(* ===== verification/AgentStart.v ===== *)
(** * The agent's command line and start ([src/main.rs])

    Which of the agent's commands a command line runs, and what each has looked
    at before; the small commands; and the set-up of the main loop, whose failed
    preflight is counted and not fatal. *)
From Stdlib Require Import Ascii.
From S2P Require Import Prelude Float64 EsModel Json FileSystem GameScan Session Summary Delivery.
From S2P Require Import Contract DiagnosisEvent D3Cli Handshake Bulk Config AgentLoop.

(** ** Command line *)

Inductive DiagnoseAction :=
| Display (modes_cfg drm_state : option string) (json : bool) (host : option string)
| GpuBoot (options : CliOptions).
Inductive AgentCommand :=
| FixtureEventBytes (input context : string)
| HandshakeCheck (args : CheckArgs)
| Diagnose (output : option string) (action : option DiagnoseAction)
| Dllscan (pid : Z).
Record Cli := {
  cl_config : option string;
  cl_dry_run : bool;
  cl_verbose : bool;
  cl_log_level : option string;
  cl_print_config : bool;
  cl_build_info_json : bool;
  cl_label : option string;
  cl_settings : SettingsFlags;
  cl_target_pid : option Z;
  cl_target_name : option string;
  cl_command : option AgentCommand;
}.

Definition resolve_log_filter (m : Machine) (verbose : bool) (log_level : option string) : string :=
  match log_level with
  | Some level => level
  | None => if verbose then "debug" else unwrap_or (var m "RIGSIGNAL_LOG") "info"
  end.

Definition is_set {A : Type} (o : option A) : bool := is_some_and o (λ _, true).
Definition handshake_has_root_telemetry_options (c : Cli) : bool :=
  let f := cl_settings c in
  is_set (cl_config c) || cl_dry_run c || cl_verbose c || is_set (cl_log_level c) || cl_print_config c || is_set (cl_label c)
  || is_set (fl_preset f) || is_set (fl_upscaler f) || is_set (fl_frame_gen f) || is_set (fl_features f)
  || is_set (fl_resolution f) || is_set (fl_vsync f) || is_set (fl_notes f)
  || is_set (cl_target_pid c) || is_set (cl_target_name c).
Definition handshake_root_telemetry_guard (c : Cli) : result unit string :=
  if handshake_has_root_telemetry_options c
  then Err "telemetry options cannot be combined with handshake check" else Ok ().

(** ** Dispatch *)

(** What [run] does for a command line. *)
Inductive Dispatch :=
| ShowBuildInfo
| RunDetector (action : DiagnoseAction)
| MakeFixture (input context : string)
| RunHandshake (args : CheckArgs)
| ShowConfig (cfg : Config)
| WriteReport (cfg : Config) (output : option string)
| ListModules (pid : Z)
| DryRun
| MainLoop (cfg : Config)
| Refused (error : string)
| Unreachable.
(** [load] is what [Config::load] gives. *)
Definition dispatch (load : result Config string) (c : Cli) : Dispatch :=
  if cl_build_info_json c then ShowBuildInfo
  else
    match cl_command c with
    | Some (Diagnose _ (Some action)) => RunDetector action
    | Some (FixtureEventBytes input context) => MakeFixture input context
    | Some (HandshakeCheck args) =>
        match handshake_root_telemetry_guard c with
        | Err e => Refused e
        | Ok _ => RunHandshake args
        end
    | command =>
        match load with
        | Err e => Refused e
        | Ok cfg =>
            if cl_print_config c then ShowConfig cfg
            else
              match command with
              | Some (Diagnose output None) => WriteReport cfg output
              | Some (Dllscan pid) => ListModules pid
              | Some (Diagnose _ (Some _)) | Some (HandshakeCheck _) | Some (FixtureEventBytes _ _) => Unreachable
              | None => if cl_dry_run c then DryRun else MainLoop cfg
              end
        end
    end.

(** ** Small commands *)

Definition build_info_json (to_string : json → string) (name version commit : string) : string :=
  to_string (object [("name", JString name); ("version", JString version); ("commit", JString commit)]).

(** [{:?}] of an optional text without quotes or escapes. *)
Definition debug_option (o : option string) : string :=
  match o with Some s => "Some(" +:+ dq +:+ s +:+ dq +:+ ")" | None => "None" end.
(** [run_dllscan]: the lines it prints, and whether the last could be made. *)
Definition run_dllscan `{Unicode} (to_string_pretty : json → result string string) (m : Machine) (pid : Z)
  : list string * result unit string :=
  let paths := read_mapped_paths m pid in
  let head := ["--- " +:+ show (Z.of_nat (length paths)) +:+ " modules loaded by pid " +:+ show pid +:+ " ---"]
              ++ ((λ p, "  " +:+ p) <$> paths)
              ++ [EmptyString; "graphics_api: " +:+ debug_option (graphics_api_from_maps m pid)] in
  match to_string_pretty (settings_overlay_from_maps m pid) with
  | Ok text => (head ++ ["settings_overlay: " +:+ text], Ok ())
  | Err e => (head, Err e)
  end.

Record FixtureEventContext := {
  fx_event_id : string;
  fx_enqueue_timestamp : string;
  fx_local_host_name : string;
  fx_detector_contract : DetectorContract;
}.
(** What [fixture_event_bytes] ends with: bytes and 0, a report of the limit
    and 1, or an error. *)
Inductive FixtureEnd :=
| FixtureBytes (bytes : string)
| FixtureTooLarge (error : ValidationError)
| FixtureFailed (error : string).
Section fixture.
Context `{Unicode} (parse_rfc3339 : string → bool) (uuid_version : string → option Z)
  (json_string : string → string) (ryu : f64 → string).
Context (show_error : ValidationError → string).
Context (read : string → result string string).
Context (outcome_from_slice : string → result Outcome string) (context_from_slice : string → result FixtureEventContext string).

Definition fixture_event_bytes (input context : string) : option FixtureEnd :=
  let loaded :=
    let? input := read input in
    let? outcome := map_err (λ _, "fixture input") (outcome_from_slice input) in
    let? context := read context in
    let? fixture := map_err (λ _, "fixture context") (context_from_slice context) in
    Ok (outcome, fixture) in
  match loaded with
  | Err e => Some (FixtureFailed e)
  | Ok (outcome, fixture) =>
      let event_context :=
        {| ec_event_id := fx_event_id fixture; ec_enqueue_timestamp := fx_enqueue_timestamp fixture;
           ec_local_host_name := fx_local_host_name fixture; ec_detector_contract := fx_detector_contract fixture;
           ec_input_mode := Fixture |} in
      let! validated := try_from_outcome parse_rfc3339 uuid_version json_string ryu (with_disposition outcome Finding) event_context in
      Some match validated with
           | Ok event => FixtureBytes (v_canonical_bytes event)
           | Err (EventBytesLimitExceeded limit actual) => FixtureTooLarge (EventBytesLimitExceeded limit actual)
           | Err e => FixtureFailed ("fixture event validation failed: " +:+ show_error e)
           end
  end.
End fixture.

(** ** Output *)

(** [write_output]: the spool's own answer counts for the whole batch; only the
    direct way is counted by the delivery tracker. *)
Definition write_output (spooled : option (result unit string)) (docs : list json) (shipped : Delivery.Outcome)
    (now : Z) (g : EsDeliveryState) : Delivery.Outcome * option Line * EsDeliveryState :=
  match spooled with
  | Some written =>
      let attempted := Z.of_nat (length docs) in
      (map_ok (λ _, {| attempted := attempted; succeeded := attempted; failed := 0 |}) written, None, g)
  | None => let (line, g) := observe g shipped now in (shipped, line, g)
  end.

(** ** Set-up of the main loop *)

(** The preflight: its lines, and what is counted. *)
Definition ES_DELIVERY_MARKER : string := "ES_DELIVERY".
Definition preflight_lines {A : Type} (ping : result A string) : list string :=
  match ping with
  | Ok _ => []
  | Err e => [ES_DELIVERY_MARKER +:+ " startup preflight failed — continuing; documents will be dropped until Elasticsearch is reachable";
              "Elasticsearch startup preflight error: " +:+ e]
  end.
Definition preflight_counted {A : Type} (ping : result A string) (now : Z) (g : EsDeliveryState) : EsDeliveryState :=
  match ping with Ok _ => g | Err _ => snd (record_failure g now) end.

(** What the start finds: the ping and its instant, the writer if one is
    needed, the target of the user, the tailer, the host, the identity of the
    session. *)
Record StartEnv (Writer : Type) := {
  st_ping : result unit string;
  st_now : Z;
  st_writer : result Writer string;
  st_target : option Z → option string → option Target;
  st_tailer : result unit string;
  st_snapshot : json;
  st_hostname : string;
  st_uuid : string;
  st_timestamp : string;
}.
Arguments st_ping {Writer}.
Arguments st_now {Writer}.
Arguments st_writer {Writer}.
Arguments st_target {Writer}.
Arguments st_tailer {Writer}.
Arguments st_snapshot {Writer}.
Arguments st_hostname {Writer}.
Arguments st_uuid {Writer}.
Arguments st_timestamp {Writer}.
Record AgentSetup (Writer : Type) := {
  su_loop : AgentConfig;
  su_session : SessionManager;
  su_delivery : EsDeliveryState;
  su_writer : option Writer;
  su_log : list string;
}.
Arguments su_loop {Writer}.
Arguments su_session {Writer}.
Arguments su_delivery {Writer}.
Arguments su_writer {Writer}.
Arguments su_log {Writer}.

Section setup.
Context {Writer : Type}.

Definition pinned_target (e : StartEnv Writer) (c : Cli) (cfg : Config) : option Target :=
  let pid := or_else (cl_target_pid c) (sn_target_pid (c_session cfg)) in
  let name := or_else (cl_target_name c) (sn_target_name (c_session cfg)) in
  if is_set pid || is_set name then st_target e pid name else None.
Definition tailer_runs (e : StartEnv Writer) (cfg : Config) : bool :=
  let es := c_elasticsearch cfg in
  if is_empty (trim (es_url es)) || negb (has_delivery_credentials es) then false else is_ok (st_tailer e).

(** [run] up to the session start. *)
Definition setup (e : StartEnv Writer) (c : Cli) (cfg : Config) : result (AgentSetup Writer) string :=
  let mode := oc_mode (c_output cfg) in
  let? (delivery, writer, log) :=
    match mode with
    | Elasticsearch => Ok (preflight_counted (st_ping e) (st_now e) default_state, None, preflight_lines (st_ping e))
    | Spool => map_ok (λ w, (default_state, Some w, [])) (st_writer e)
    end in
  let label := or_else (cl_label c) (sn_label (c_session cfg)) in
  let overlay := resolve_settings (cl_settings c) (sn_settings (c_session cfg)) in
  let session := new_with_label_and_settings (st_uuid e) (st_timestamp e) label overlay in
  Ok {| su_loop := {| ac_mode := mode; ac_host_snapshot := st_snapshot e; ac_hostname := st_hostname e;
                      ac_base_settings := settings_overlay session; ac_pinned := pinned_target e c cfg; ac_tailer := tailer_runs e cfg |};
        su_session := session; su_delivery := delivery; su_writer := writer; su_log := log |}.
End setup.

━━━━

__Task objective__. Reproduce the entries above exactly, starting at their first line and finishing with the line that contains "match log_level with".

__Solution to the problem__.
(* ===== verification/AgentStart.v ===== *)
(** * The agent's command line and start ([src/main.rs])

    Which of the agent's commands a command line runs, and what each has looked
    at before; the small commands; and the set-up of the main loop, whose failed
    preflight is counted and not fatal. *)
From Stdlib Require Import Ascii.
From S2P Require Import Prelude Float64 EsModel Json FileSystem GameScan Session Summary Delivery.
From S2P Require Import Contract DiagnosisEvent D3Cli Handshake Bulk Config AgentLoop.

(** ** Command line *)

Inductive DiagnoseAction :=
| Display (modes_cfg drm_state : option string) (json : bool) (host : option string)
| GpuBoot (options : CliOptions).
Inductive AgentCommand :=
| FixtureEventBytes (input context : string)
| HandshakeCheck (args : CheckArgs)
| Diagnose (output : option string) (action : option DiagnoseAction)
| Dllscan (pid : Z).
Record Cli := {
  cl_config : option string;
  cl_dry_run : bool;
  cl_verbose : bool;
  cl_log_level : option string;
  cl_print_config : bool;
  cl_build_info_json : bool;
  cl_label : option string;
  cl_settings : SettingsFlags;
  cl_target_pid : option Z;
  cl_target_name : option string;
  cl_command : option AgentCommand;
}.

Definition resolve_log_filter (m : Machine) (verbose : bool) (log_level : option string) : string :=
  match log_level with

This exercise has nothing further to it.